Ceretto è uno dei nomi di punta dell’enoturismo nelle Langhe, grazie anche all’offerta che spazia dall’arte alla gastronomia, fino al fine dining con le tre stelle Michelin di Piazza Duomo con Enrico Crippa in cucina. “Abbiamo iniziato nel 2007 a proporre un modello di ospitalità – ha raccontato Federico Ceretto – strutturandoci in termini di personale orari, lingue e spazi. All’inizio volevo arrivare al traguardo dei 20mila ospiti l’anno, poi ho capito che non eravamo in grado di ricevere così tante presenze e abbiamo ridotto, focalizzandoci su 7-8mila visitatori l’anno e su 2-3mila professionisti.
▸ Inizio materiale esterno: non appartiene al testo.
Lemma whole_numbers_are_displayed_as_integers_witness :
  exists first rest,
    float_format (-1234567)%float = "-" ++ String.concat "," (first :: rest)
    /\ String.concat "" (first :: rest) = "1234567"
    /\ (1 <= String.length first <= 3)%nat
    /\ Forall (fun g => String.length g = 3%nat) rest
    /\ PyStr.replace "," "" (float_format (-1234567)%float) = "-" ++ "1234567"
    /\ PyStr.contains "." (float_format (-1234567)%float) = false.
Proof.
  apply (whole_numbers_are_displayed_as_integers (-1234567)%float 1234567%N).
  reflexivity.
Defined.

(** The format on some numbers. *)
Lemma float_format_examples :
  float_format 1234567%float = "1,234,567"
  /\ float_format 1000%float = "1,000"
  /\ float_format 999%float = "999"
  /\ float_format 0%float = "0"
  /\ float_format 1234.5%float = "1,234.50"
  /\ float_format 0.125%float = "0.12"
  /\ float_format (-2.5)%float = "-2.50".
Proof. repeat split; vm_compute; reflexivity. Qed.

(** * float64 arithmetic on examples *)

(** An integer column that fits one buffer is summed as its cast is. *)
Lemma np_sum_cast_one_buffer zs :
  (length zs <= buffer_size)%nat ->
  np_sum_cast zs = np_sum (map float_of_Z zs).
Proof.
  intros Hlen. unfold np_sum_cast, np_sum.
  rewrite <- (length_map float_of_Z zs) in *.
  destruct (map float_of_Z zs) as [|x r] eqn:E; [reflexivity|].
  cbn [length buffered_sum].
  rewrite firstn_all2, skipn_all2 by exact Hlen.
  now destruct (length r).
Qed.

Lemma np_sum_cast_one_buffer_witness :
  (length [1; 2; 3]%Z <= buffer_size)%nat
  /\ np_sum_cast [1; 2; 3]%Z = np_sum (map float_of_Z [1; 2; 3]%Z).
Proof.
  split; [vm_compute; repeat constructor|].
  apply (np_sum_cast_one_buffer [1; 2; 3]%Z). vm_compute. repeat constructor.
Defined.

(** Rounding to the nearest integer, ties to even, and rounding to two
    decimals through the scaling by 100. *)
Lemma rint_examples :
  rint 0.5 = 0%float /\ rint 1.5 = 2%float /\ rint 2.5 = 2%float
  /\ rint (-1.5) = (-2)%float /\ rint 0.3 = 0%float
  /\ rint 2.4999 = 2%float /\ rint 1234567.5 = 1234568%float
  /\ rint 4503599627370497 = 4503599627370497%float
  /\ isnan (rint NaN) = true /\ rint infinity = infinity
  /\ rint neg_infinity = neg_infinity.
Proof. repeat split; vm_compute; reflexivity. Qed.

Lemma round2_examples :
  round2 (NFloat 2.675) = NFloat 2.68
  /\ round2 (NFloat (-2.675)) = NFloat (-2.68)
  /\ round2 (NFloat 0.005) = NFloat 0
  /\ round2 (NFloat 1.005) = NFloat 1
  /\ round2 (NFloat 0.125) = NFloat 0.12
  /\ round2 (NFloat 0.375) = NFloat 0.38
  /\ round2 (NFloat 48.0624593) = NFloat 48.06
  /\ round2 (NFloat 1e308) = NFloat infinity
  /\ round2 (NInt 7) = NInt 7.
Proof. repeat split; vm_compute; reflexivity. Qed.

(** The cast of an integer to float64 rounds to the nearest float, ties to
    even. *)
Lemma float_of_Z_examples :
  float_of_Z 0 = 0%float /\ float_of_Z (-3) = (-3)%float
  /\ float_of_Z (2 ^ 53) = 9007199254740992%float
  /\ float_of_Z (2 ^ 53 + 1) = 9007199254740992%float
  /\ float_of_Z (2 ^ 53 + 3) = 9007199254740996%float
  /\ float_of_Z (- (2 ^ 53 + 1)) = (-9007199254740992)%float
  /\ float_of_Z (2 ^ 63) = 9223372036854775808%float
  /\ float_of_Z (2 ^ 64 - 1) = 18446744073709551616%float
  /\ float_of_Z (10 ^ 400) = infinity.
Proof. repeat split; vm_compute; reflexivity. Qed.

(** The order of the additions shows in the last digits: nine ones added
    one by one to 1e16 are lost; in eight partial sums they are not. *)
Lemma np_sum_examples :
  sum_from 0 (1e16 :: repeat 1 9)%float = 1e16%float
  /\ np_sum (1e16 :: repeat 1 6)%float = 1e16%float
  /\ np_sum (1e16 :: repeat 1 7)%float = 10000000000000006%float
  /\ np_sum (1e16 :: repeat 1 9)%float = 10000000000000008%float
  /\ np_sum (1e16 :: repeat 1 16)%float = 10000000000000016%float
  /\ np_sum (1e16 :: repeat 1 23)%float = 10000000000000022%float
  /\ np_sum (1e16 :: repeat 1 127)%float = 10000000000000112%float
  /\ np_sum (1e16 :: repeat 1 299)%float = 10000000000000290%float
  /\ np_sum (repeat 1 150 ++ 1e16 :: repeat 1 149)%list%float
     = 10000000000000290%float
  /\ np_sum [] = 0%float
  /\ np_sum [0.1; 0.2; 0.3]%float = 0.60000000000000009%float.
Proof. repeat split; vm_compute; reflexivity. Qed.

(** An integer column is cast and summed buffer by buffer. *)
Lemma np_sum_cast_examples :
  np_sum_cast (2 ^ 53 + 1 :: repeat 1 9)%Z = 9007199254741000%float
  /\ np_sum_cast [] = 0%float
  /\ np_sum_cast (repeat 1 (buffer_size - 1) ++ 2 ^ 53 :: repeat 1 808)%list%Z
     = 9007199254749992%float
  /\ np_sum (map float_of_Z (repeat 1 (buffer_size - 1) ++ 2 ^ 53 :: repeat 1 808)%list%Z)
     = 9007199254749988%float.
Proof. repeat split; vm_compute; reflexivity. Qed.

(** The reductions on columns with missing and infinite values. *)
Lemma reductions_examples :
  column_entry (SFloat64 [1; 2; 3; 4; 5; 6; 7; 8; 9; 10]%float)
  = ColumnStats (NFloat 5.5) (NFloat 5.5) (NFloat 1) (NFloat 10)
                (NFloat 3.03) 10
  /\ column_entry (SFloat64 [NaN; 5]%float)
     = ColumnStats (NFloat 5) (NFloat 5) (NFloat 5) (NFloat 5) (NFloat NaN) 1
  /\ series_min (SFloat64 [3; NaN; -1; 2]%float) = NFloat (-1)
  /\ series_max (SFloat64 [3; NaN; -1; 2]%float) = NFloat 3
  /\ series_min (SInt64 [3; -1; 2]) = NInt (-1)
  /\ series_max (SInt64 [3; -1; 2]) = NInt 3
  /\ series_median (SFloat64 [5; 1; NaN; 3]%float) = NFloat 3
  /\ series_median (SInt64 [4; 1; 3; 2]) = NFloat 2.5
  /\ series_count (SFloat64 [NaN; NaN]%float) = 0%nat
  /\ series_var (SFloat64 [1; 2; 3; 4]%float) = 1.6666666666666667%float
  /\ series_var (SInt64 [2; 4; 4; 4; 5; 5; 7; 9]) = 4.5714285714285712%float.
Proof. repeat split; vm_compute; reflexivity. Qed.

(** An integer and a float are compared by their exact values. *)
Lemma num_eqb_examples :
  num_eqb (NInt 3) (NFloat 3) = true
  /\ num_eqb (NFloat 2.5) (NInt 2) = false
  /\ num_eqb (NInt (2 ^ 53 + 1)) (NFloat 9007199254740992) = false
  /\ num_eqb (NInt (2 ^ 53)) (NFloat 9007199254740992) = true
  /\ num_eqb (NInt (-4)) (NFloat (-4)) = true
  /\ num_eqb (NInt 0) (NFloat NaN) = false
  /\ num_eqb (NFloat NaN) (NFloat NaN) = false
  /\ num_eqb (NInt 10) (NInt 10) = true.
Proof. repeat split; vm_compute; reflexivity. Qed.

(** The literals that the example conversions read and print. *)
Lemma literal_examples :
  decimal_literal "1200.5" = Some (NFloat 1200.5)
  /\ decimal_literal "-0.25" = Some (NFloat (-0.25))
  /\ decimal_literal "12" = Some (NInt 12)
  /\ decimal_literal "1.2.3" = None
  /\ decimal_literal "." = None
  /\ decimal_literal "" = None
  /\ integer_literal "-12" = Some (NInt (-12))
  /\ integer_literal "1 2" = None
  /\ integer_literal "-" = None
  /\ fixed_notation 2.5 = "2.5"
  /\ fixed_notation (-12) = "-12.0"
  /\ fixed_notation 0.125 = "0.125".
Proof. repeat split; vm_compute; reflexivity. Qed.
In questo modo abbiamo potuto impostare l’attività su un modello edonistico, sensoriale ed educativo”. La sfida, per Ceretto, è realizzare operazioni di marketing territoriale lavorando con le istituzioni che, ha affermato: “A oggi non ci stanno seguendo. Bisogna aumentare il livello di dialogo tra territori per far defluire l’eccesso di turisti dalle Langhe in altre zone circostanti, lavorando per soddisfare le aspettative dei turisti”.
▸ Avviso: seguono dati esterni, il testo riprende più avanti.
(** The listener of ['playerMove'] of socket [socketId] (line 189). *)
Definition playerMove (socketId : SocketId) (data : MoveData.t) : M unit :=
  found <- getPlayer socketId ;;
  match found with
  | None => ret tt
  | Some player =>
      match Player.powerUps player with
      | None => throwTypeError
      | Some eff =>
          now <- dateNow ;;
          let speedMultiplier : Q := if Effects.speed eff >? now then 2%Q else 1%Q in
          let newX := (Player.x player + MoveData.dx data * TANK_SPEED * speedMultiplier)%Q in
          let newY := (Player.y player + MoveData.dy data * TANK_SPEED * speedMultiplier)%Q in
          let newX := clampX newX in
          let newY := clampY newY in
          let player :=
            Player.with_angle (MoveData.angle data)
              (Player.with_y newY (Player.with_x newX player)) in
          mutatePlayer socketId
            (fun p => Player.with_angle (MoveData.angle data)
                        (Player.with_y newY (Player.with_x newX p))) ;;
          st <- getStore ;;
          collectPowerUp socketId player (powerUps st)
      end
  end.

(** [player.powerUps.rapidFire > now ? 100 : 300] *)
Definition shootCooldown (eff : Effects.t) (now : Z) : Z :=
  if Effects.rapidFire eff >? now then 100 else 300.

(** The listener of ['playerShoot'] of socket [socketId] (line 222). *)
Definition playerShoot (socketId : SocketId) (data : ShootData.t) : M unit :=
  found <- getPlayer socketId ;;
  match found with
  | None => ret tt
  | Some player =>
      now <- dateNow ;;
      match Player.powerUps player with
      | None => throwTypeError
      | Some eff =>
          let shootCooldown := shootCooldown eff now in
          if Js.lt (Js.sub (Num now) (Player.lastShot player)) (Num shootCooldown)
          then ret tt
          else
            mutatePlayer socketId (Player.with_lastShot (Num now)) ;;
            bulletId <- generateId ;;
            c <- mathCos (ShootData.angle data) ;;
            s <- mathSin (ShootData.angle data) ;;
            let bullet :=
              Bullet.mk bulletId socketId
                        (Player.x player + TANK_SIZE / 2)%Q
                        (Player.y player + TANK_SIZE / 2)%Q
                        (c * BULLET_SPEED)%Q
                        (s * BULLET_SPEED)%Q
                        (ShootData.angle data)
                        (if Effects.damage eff >? now then 50 else 25)
                        (if Effects.damage eff >? now then "#e74c3c" else "#f39c12") in
            modifyStore (with_bullets (JsMap.set bulletId bullet))
      end
  end.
Allegra Antinori ha ricordato i propri esordi nell’ospitalità in Mondavi, Napa Valley, e tutto il processo che ha portato Marchesi Antinori a realizzare la cantina del Chianti Classico a Bargino, che ha permesso all’azienda di entrare nella “hall of fame” di World’s Best Vineyards. “Non vogliamo fare ‘grandi numeri’, vogliamo comunicare il vino in termini culturali. In dieci anni abbiamo imparato a gestire i flussi, riducendo il numero di persone e organizzando visite su misura. L’investimento ci ha permesso di comunicare direttamente con il consumatore e ora, grazie al digital, potremo gestire questo rapporto in forma nuova, arrivando a persone più giovani e interessate al vino”.

Infine, Alessandro Lunelli ha raccontato le esperienze del suo gruppo a Trento, dove è in fase di progettazione la nuova cantina di Ferrari con un’impostazione basata proprio sull’esperienza turistica, e in Umbria, dove si trova il “Carapace” di Arnaldo Pomodoro a Tenuta Castelbuono che, ha affermato Lunelli: “Rappresenta un’opera d’arte e un segno impresso nel territorio. Ora la sfida è accogliere senza snaturare. Le cantine non devono diventare Disneyland, ma devono agevolare le visite attraverso un sistema di prenotazione online, l’apertura nei fine settimana, la realizzazione di un’offerta a 360 gradi. Bisogna seguire l’orario del turista e non i propri orari”.